Not surprising for a Nobel laureate, but boy can Dylan write.


Big Daddy

Phoenix

I have pre-ordered the book.  Dylan has always been five steps in front of everyone else.  He is a muse for me, and others, I'm sure.



DMW 

Yellow Springs, Ohio

When I was 17 in 1973, my Dad sneered at me, "The only philosophy you know is Bob Dylan and the Beatles."  He was largely correct and I've since tried to correct that gap in my training.  But, looking back, I might have done a lot worse.


CSR

Los Angeles, California

When I was ten, my sister handed me a stack of Dylan albums and said "Here kid, listen to this." 

 I've never been the same.  

I planted myself in front of our stereo and wrote down every line of every song.  His writing is just breathtaking.  

        Even now, sixty years later, when I've experienced something particularly profound or painful, some line from Dylan will play in my head.  He is a thread in the fabric of my life.  I am forever grateful for his words and music.  

And I'm very grateful to my sister.




Craig

Amherst, Massachusetts

...my father handed me an album and said:  "This guy is going to be important."


Columbus

Very few artists and writers stand the test of time -- Beethoven, Van Gogh, Whitman.  Amazing that we are living with one who will:  Dylan.


Annessey

Girl from the North Country

"And take me disappearing through the smoke rings of my mind Down the foggy ruins of time Far past the frozen leaves The haunted frightened trees Out to the windy beach Far from the twisted reach of crazy sorrow"  Looking forward to the read, thanks Bob



Coureur des Bois

Boston

At 77 all I can say is that I feel so blessed to have been together through life with Bob Dylan and I never use the word blessed.  He's been saying it true and I am grateful that he will be with us when the deal goes down.  

I read a lot of Thoreau and I see Dylan as another man who gets to the heart of the matter.  

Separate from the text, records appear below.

Lemma next_queue_ok a b alo ahi blo bhi q i j k :
  Forall (range_ok (length a) (length b)) ((alo, ahi, blo, bhi) :: q) ->
  block_ok a b alo ahi blo bhi (i, j, k) ->
  k <> 0 ->
  let q2 := (if (i + k <? ahi) && (j + k <? bhi)
             then [(i + k, ahi, j + k, bhi)] else [])
            ++ (if (alo <? i) && (blo <? j) then [(alo, i, blo, j)] else [])
            ++ q in
  Forall (range_ok (length a) (length b)) q2
  /\ queue_weight q2 < queue_weight ((alo, ahi, blo, bhi) :: q)
  /\ k + queue_common a b q2
     <= queue_common a b ((alo, ahi, blo, bhi) :: q).
Proof.
  intros Hq Hb Hk. inversion Hq as [|? ? HR Hq']; subst.
    simpl in HR. destruct HR as [R1 [R2 [R3 R4]]].
  pose proof (block_slices _ _ _ _ _ _ _ _ _ Hb R2 R4) as Hm.
  destruct Hb as [B1 [B2 [B3 [B4 B5]]]].
  pose proof (common_split (slice a alo i) (slice a i (i + k))
                (slice a (i + k) ahi) (slice b blo j) (slice b (j + k) bhi))
    as Hc.
  rewrite Hm in Hc at 3.
  rewrite <- !slice_app in Hc by lia.
  rewrite slice_length in Hc by lia.
  replace (i + k - i) with k in Hc by lia.
  destruct ((i + k <? ahi) && (j + k <? bhi)) eqn:E2;
    destruct ((alo <? i) && (blo <? j)) eqn:E1; simpl;
    try (apply andb_true_iff in E1 as [E1a E1b];
         apply Nat.ltb_lt in E1a, E1b);
    try (apply andb_true_iff in E2 as [E2a E2b];
         apply Nat.ltb_lt in E2a, E2b);
    (split; [repeat constructor; auto; lia | split; lia]).
Qed.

To me he is really two people.  In real life he is Bob Zimmerman like all of us just another flawed individual.  In his songs he is Bob Dylan a mythical person in a myth we all share.  


Strike another match



Steve

Pacifica California

...No surprise that his writing is interesting.  And to the guy who keeps typing okboomer -- 2019 just called, it wants its zinger back.  (might want to look up "zinger")


Diamond Joe

New England

"Students of Dylan have long known to just listen and not ask why."

That sums it up so succinctly.  Long live Bob.